SLATER, J., concurs., McDADE, J., dissents.
JUSTICE McDADE dissents:
I do not agree with the majority's decision regarding discovery in this case and, therefore, respectfully submit a policy-based dissent.
Hadley had filed an action in state court raising claims against officials of the Department of Corrections pursuant to 42 USC section 1983. This was not a prison board hearing on a prisoner's complaint, but a full-fledged court claim to which all of the litigation rights and obligations established through the supreme court rules and the code of civil procedure, including, but not limited to the rules concerning discovery, applied. In recent years, all levels of the state courts have wrestled continuously with the responsibilities of the parties in propounding and responding to discovery. The supreme court rules have increasingly emphasized the importance of discovery and the stringency with which the rules should be enforced. I have found nothing in the rules or the code provisions that indicates that they apply with less force in litigation involving prisoners.
What the majority has done in this opinion is to condone the attorney general's blatant refusal to comply with legitimate discovery requested by Hadley, paying lip service to the rules by noting their violation and the trial court's error in failing to compel compliance with the interrogatories but exacting no penalty. They find errors to have been harmless, determining that the information sought by plaintiff was (1) already known to him, (2) cumulative, or (3) irrelevant because it could not have affected the outcome of his case.

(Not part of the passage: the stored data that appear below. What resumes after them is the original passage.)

(** The state after [chosen], from the servers [l0] at rest. *)
Record fair_inv (l0 : list rr_peer) (chosen : list nat) (us : rr_upstream) : Prop := {
  fi_single : single (primary us) = false;
  fi_length : length (rr_list (primary us)) = length l0;
  fi_chosen : Forall (fun i => exists p, l0 !! i = Some p /\ healthy p = true) chosen;
  fi_peer i p q : l0 !! i = Some p -> rr_list (primary us) !! i = Some q ->
    at_full_weight q /\ weight q = weight p /\ healthy q = healthy p
    /\ (healthy p = true ->
        current_weight q = Z.of_nat (length chosen) * weight p - healthy_weight l0 * count i chosen
        /\ - healthy_weight l0 < current_weight q)
}.

Lemma full_weight_skipped now t i p :
  at_full_weight p -> all_clear t -> skipped now check_down t i p = negb (healthy p).
Proof.
  intros (_ & _ & Hf & Hm & Hc) Ht. unfold skipped, healthy. rewrite Ht, Hf, Hc. cbn [orb].
  destruct (rr_down p =? 0), (check_down (check_index p)); cbn; try done.
  destruct (Z.eqb_spec (max_fails p) 0); cbn; [done|]. by rewrite (proj2 (Z.leb_gt _ _)) by lia.
Qed.

Lemma raise_full p : at_full_weight p -> raise_weight p = p <| current_weight := bid p |>.
Proof. intros (_ & E & _). unfold raise_weight. rewrite E, Z.ltb_irrefl. unfold bid. by rewrite E. Qed.

(** The total of a round is the healthy weight. *)
Lemma esum_healthy now t l l0 i :
  all_clear t -> length l = length l0 ->
  (forall k p q, l0 !! k = Some p -> l !! k = Some q ->
     at_full_weight q /\ weight q = weight p /\ healthy q = healthy p) ->
  esum now check_down t (fun _ => effective_weight) i l = hsum healthy (fun _ => weight) i l0.
Proof.
  intros Ht. revert l0 i. induction l as [|q l IH]; intros [|p l0] i Hl H; try done.
  cbn [esum hsum]. destruct (H O p q eq_refl eq_refl) as (Hf & Hw & Hh).
  rewrite full_weight_skipped by done. rewrite Hh. rewrite (IH l0 (S i)).
  - destruct (healthy p); cbn; [|done]. destruct Hf as (_ & -> & _). by rewrite Hw.
  - cbn in Hl. lia.
  - intros k p' q' Hp Hq. by apply (H (S k)).
Qed.

Lemma hsum_pos h f i l : 0 < hsum h f i l -> exists k p, l !! k = Some p /\ h p = true.
Proof.
  revert i. induction l as [|p l IH]; intros i; cbn; [lia|]. destruct (h p) eqn:E.
  - intros _. by exists O, p.
  - intros H. destruct (IH (S i)) as (k & q & ? & ?); [lia|]. by exists (S k), q.
Qed.

Lemma hsum_zero h i l : hsum h (fun _ _ => 0) i l = 0.
Proof. revert i. induction l as [|p l IH]; intros i; cbn; [done|]. rewrite IH. by destruct (h p). Qed.

(** The best bid of a round is positive. *)
Lemma best_bid_pos l0 chosen us i q :
  0 < healthy_weight l0 -> fair_inv l0 chosen us ->
  (forall k p r, l0 !! k = Some p -> rr_list (primary us) !! k = Some r -> healthy p = true -> bid r <= bid q) ->
  rr_list (primary us) !! i = Some q -> 0 < bid q.
Proof.
  intros HW [Hs Hl Hch Hp] Hmax Hq. destruct (Z.lt_ge_cases 0 (bid q)) as [|Hle]; [done|exfalso].
  pose proof (hsum_le healthy (fun k p => (Z.of_nat (length chosen) + 1) * weight p + - healthy_weight l0 * count k chosen)
    (fun _ _ => 0) 0 l0) as H.
  rewrite hsum_lin, hsum_zero, hsum_count in H by done. fold (healthy_weight l0) in H.
  assert ((Z.of_nat (length chosen) + 1) * healthy_weight l0 + - healthy_weight l0 * Z.of_nat (length chosen) <= 0);
    [|lia].
  apply H. intros k p Hk Hh. cbn [Nat.add].
  destruct (rr_list (primary us) !! k) as [r|] eqn:Er.
  2: { apply lookup_ge_None in Er. apply lookup_lt_Some in Hk. lia. }
  destruct (Hp k p r Hk Er) as ((_ & Hew & _) & Hw & _ & Hcw). destruct (Hcw Hh) as [Hcw' _].
  specialize (Hmax k p r Hk Er Hh). unfold bid in Hmax at 1. rewrite Hew, Hw, Hcw' in Hmax. lia.
Qed.

Lemma lookup_same_length {A B} (l' : list B) (l : list A) (f : nat -> A -> B) :
  (forall k, l' !! k = f k <$> l !! k) -> length l' = length l.
Proof.
  intros H. apply Nat.le_antisymm; apply Nat.nlt_ge; intros Hlt.
  - apply lookup_lt_is_Some in Hlt as [x Hx]. rewrite H, (proj2 (lookup_ge_None l (length l))) in Hx by lia. done.
  - pose proof (proj2 (lookup_lt_is_Some l (length l')) Hlt) as [x Hx].
    pose proof (H (length l')) as E. rewrite Hx, (proj2 (lookup_ge_None l' (length l'))) in E by lia. done.
Qed.

Definition add_conn (p : rr_peer) : rr_peer := p <| conns := u64 (conns p + 1) |>.

Lemma get_group_many now cd ps t r t' l' :
  single ps = false -> get_peer now cd t (rr_list ps) = (r, t', l') ->
  get_group now cd ps t
  = Some (r, t', ps <| rr_list := match r with Some i => alter add_conn i l' | None => l' end |>).
Proof. intros Hs E. unfold get_group. rewrite Hs, E. cbn [mbind option_bind]. by destruct r. Qed.

Lemma keep_full q r :
  (effective_weight r, weight r, fails r, max_fails r, max_conns r)
  = (effective_weight q, weight q, fails q, max_fails q, max_conns q) ->
  at_full_weight q -> at_full_weight r.
Proof. intros [= E1 E2 E3 E4 E5]. unfold at_full_weight. by rewrite E1, E2, E3, E4, E5. Qed.

(** In a round the available servers are the healthy ones. *)
Lemma available_healthy l0 chosen us now t k p q :
  fair_inv l0 chosen us -> all_clear t -> l0 !! k = Some p -> rr_list (primary us) !! k = Some q ->
  available now check_down t k q <-> healthy p = true.
Proof.
  intros [_ _ _ Hp] Ht Hk Hq. destruct (Hp k p q Hk Hq) as (Hf & _ & <- & _).
  rewrite <- skipped_available, full_weight_skipped by done. by destruct (healthy q).
Qed.

(** What a round does to one server: the chosen one pays the healthy weight. *)
Definition round_peer (now W : Z) (won : bool) (q : rr_peer) : rr_peer :=
  let q := if healthy q then q <| current_weight := bid q |> else q in
  if won then
    let b := q <| current_weight := current_weight q - W |> in
    if fail_timeout b <? now - rr_checked b then b <| rr_checked := now |> else b
  else q.

(** A round: the chosen server is healthy and has a positive bid. *)
Lemma fair_round l0 chosen us now t r t' l' :
  0 < healthy_weight l0 -> fair_inv l0 chosen us -> all_clear t ->
  get_peer now check_down t (rr_list (primary us)) = (r, t', l') ->
  exists i p q, r = Some i /\ l0 !! i = Some p /\ rr_list (primary us) !! i = Some q /\ healthy p = true
    /\ 0 < bid q
    /\ forall k, l' !! k = round_peer now (healthy_weight l0) (bool_decide (k = i)) <$> rr_list (primary us) !! k.
Proof.
  intros HW Hinv Ht Eg. pose proof Hinv as [Hs Hl Hch Hp].
  pose proof (get_peer_spec now check_down t (rr_list (primary us))) as H. rewrite Eg in H.
  assert (Hlk : forall k q, rr_list (primary us) !! k = Some q -> exists p, l0 !! k = Some p).
  { intros k q Hq. apply lookup_lt_is_Some. rewrite <- Hl. by apply lookup_lt_Some in Hq. }
  destruct r as [i|]; cycle 1.
  { exfalso. destruct H as (_ & _ & H). destruct (hsum_pos _ _ _ _ HW) as (k & p & Hk & Hh).
    destruct (lookup_lt_is_Some_2 (rr_list (primary us)) k) as [q Hq]; [rewrite Hl; by apply lookup_lt_Some in Hk|].
    apply (H k q Hq). by apply (available_healthy l0 chosen us now t k p q). }
  destruct H as (_ & (q & Hq & Ha & Hmax) & Hl'). destruct (Hlk i q Hq) as [p Hpi].
  exists i, p, q. split_and!; [done..|by apply (available_healthy l0 chosen us now t i p q)| |].
  - apply (best_bid_pos l0 chosen us i q HW Hinv); [|done]. intros k p' r Hk Hr Hh'.
    apply (Hmax k r Hr). by apply (available_healthy l0 chosen us now t k p' r).
  - intros k. rewrite Hl', (esum_healthy now t _ l0 0 Ht Hl); cycle 1.
    { intros j p' q' Hj Hq'. by destruct (Hp j p' q' Hj Hq') as (? & ? & ? & _). }
    destruct (rr_list (primary us) !! k) as [q'|] eqn:Eq'; [|done]. destruct (Hlk k q' Eq') as [p' Hk].
    destruct (Hp k p' q' Hk Eq') as (Hf & _). cbn [fmap option_fmap option_map]. f_equal.
    rewrite full_weight_skipped by done. unfold round_peer.
    destruct (healthy q'); cbn [negb]; [rewrite raise_full by done|]; by destruct (bool_decide _).
Qed.

(** One server after a round. *)
Lemma round_peer_inv now W n c won p q :
  at_full_weight q -> weight q = weight p -> healthy q = healthy p ->
  (healthy p = true -> current_weight q = n * weight p - W * c /\ - W < current_weight q) ->
  (won = true -> healthy p = true /\ 0 < bid q) ->
  let r := round_peer now W won q in
  at_full_weight r /\ weight r = weight p /\ healthy r = healthy p
  /\ (healthy p = true ->
      current_weight r = (n + 1) * weight p - W * (c + if won then 1 else 0) /\ - W < current_weight r).
Proof.
  intros Hf Hw Hh Hcw Hwon r. assert (Hb : bid q = current_weight q + weight p).
  { unfold bid. destruct Hf as (_ & -> & _). by rewrite Hw. }
  assert (0 <= weight p) by (destruct Hf as [? _]; lia).
  unfold r, round_peer. rewrite Hh. destruct won.
  - destruct (Hwon eq_refl) as [E Hpos]. destruct (Hcw E) as [Hc _]. rewrite E in Hh |- *.
    destruct (_ <? _); (split; [by apply (keep_full q)|]); (split; [done|]); (split; [rewrite <- Hh; done|]); intros _;
      cbn [current_weight upd]; lia.
  - destruct (healthy p) eqn:E.
    + destruct (Hcw eq_refl) as [Hc ?]. split; [by apply (keep_full q)|]. split; [done|]. split; [done|].
      intros _. cbn [current_weight upd]. lia.
    + by split_and!.
Qed.
(* ===== verification/RoundRobinInit.v ===== *)
(** * Round robin: configuration and weights

    [ngx_http_upstream_init_round_robin] and its stream copy, which register
    the servers with the health checker, and what any sequence of requests
    does to the weights. *)

From S2P Require Import Prelude NgxString StatusLine CheckTypes CheckProto CheckCore CheckSafety CheckWorker.
From S2P Require Import Inet FastCgiRequest CheckConf AddPeer RoundRobin.

(** ** Building the servers of an upstream *)

(** [ngx_http_upstream_server_t] *)
Record rr_server_conf := mk_rr_server {
  sc_name : bytes;
  sc_addrs : list ngx_addr_t;
  sc_weight : Z;
  sc_max_conns : Z;
  sc_max_fails : Z;
  sc_fail_timeout : Z;
  sc_down : Z;
  sc_backup : bool
}.

(** One server address.  [cf] is the check configuration of the upstream;
    allocations succeed (when one fails the configuration is refused). *)
Definition init_rr_peer (cf : option ngx_upstream_check_srv_conf_t) (host : bytes) (sv : rr_server_conf)
    (a : ngx_addr_t) (ps : ngx_upstream_check_peers_t) : option (rr_peer * ngx_upstream_check_peers_t) :=
  '(idx, ps) ← (if sc_down sv =? 0 then add_peer all_allocs cf host a ps else Some (NGX_UINT_ERROR, ps));
  Some (mk_rr a (sc_name sv) 0 (sc_weight sv) (sc_weight sv) 0 (sc_max_conns sv) 0 0 0 (sc_max_fails sv)
          (sc_fail_timeout sv) idx (sc_down sv), ps).

(** The two loops over the servers and their addresses. *)
Fixpoint init_rr_peers (cf : option ngx_upstream_check_srv_conf_t) (host : bytes)
    (l : list (rr_server_conf * ngx_addr_t)) (ps : ngx_upstream_check_peers_t)
    : option (list rr_peer * ngx_upstream_check_peers_t) :=
  match l with
  | [] => Some ([], ps)
  | (sv, a) :: l' =>
    '(p, ps) ← init_rr_peer cf host sv a ps;
    '(rest, ps) ← init_rr_peers cf host l' ps;
    Some (p :: rest, ps)
  end.

Definition server_addrs (bk : bool) (svs : list rr_server_conf) : list (rr_server_conf * ngx_addr_t) :=
  flat_map (fun sv => if bool_decide (sc_backup sv = bk) then (fun a => (sv, a)) <$> sc_addrs sv else []) svs.

(** [n] and [w] of the counting loops. *)
Definition rr_count (l : list (rr_server_conf * ngx_addr_t)) : Z := Z.of_nat (length l).
Definition rr_weights (l : list (rr_server_conf * ngx_addr_t)) : Z :=
  foldr (fun x w => sc_weight (fst x) + w) 0 l.
Lemma wp_set_root {B} p (k : unit -> M B) Q s r L :
  sees s sen r L -> (forall s', sees s' sen p L -> rb_insert s' = rb_insert s -> wp (k tt) Q s') -> wp (set_root p ≫= k) Q s.
Proof.
  intros [Hr Hsen Hc Hn] HQ. apply wp_bind. eexists tt, _. split; [done|]. apply HQ; [|done]. by split.
Qed.
End Cells.

Lemma wp_tail {A} (m : M A) Q s : wp (m ≫= mret) Q s -> wp m Q s.
Proof.
  intros (a & s' & E & HQ). unfold mbind, M_bind in E. destruct (m s) as [[b s1]|] eqn:Em; [|done].
  injection E as -> ->. by exists a, s'.
Qed.

Lemma wp_assoc {A B C} (m : M A) (k : A -> M B) (h : B -> M C) Q s :
  wp (m ≫= fun a => k a ≫= h) Q s -> wp ((m ≫= k) ≫= h) Q s.
Proof.
  intros (c & s' & E & HQ). exists c, s'. split; [|done]. unfold mbind, M_bind in *.
  destruct (m s) as [[a s1]|]; [|done]. exact E.
Qed.

(** A node whose child on side [d] is [p] and whose other child is [q]. *)
Definition mk (d : side) (k p q par c : Z) : rb_node :=
  match d with Lf => mk_rb k p q par c | Rt => mk_rb k q p par c end.

Lemma opp_opp d : opp (opp d) = d.
Proof. by destruct d. Qed.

In so doing, the majority has assumed and prejudged plaintiff's theory of his case. We can, of course, speculate but we have no knowledge how, or with what persuasiveness, he would have used the information he was seeking. This decision also overlooks the fact that discovery is a means of proving at trial information which parties may already "know" on some level short of admissible evidence. O'Leary's responses may have differed in some salient respect from the other responses, making them non-cumulative and perhaps creating a fact question and some small window for meaningful development of the plaintiff's case.
Having foreclosed plaintiff's right to proper responses to the discovery he propounded to the defendants, the majority then finds, on the basis of "the record," that he has "failed to prove" his due process and equal protection claims.
I believe this decision denigrates both the inherent importance of discovery as a vital tool in the adversarial litigation process we have adopted in our courts and the efforts of our supreme court to emphasize its significance by insisting on full and careful compliance with discovery rules.
Because I would find reversible error with regard to what I believe to be clear discovery violations, I believe the balance of the opinion is premature.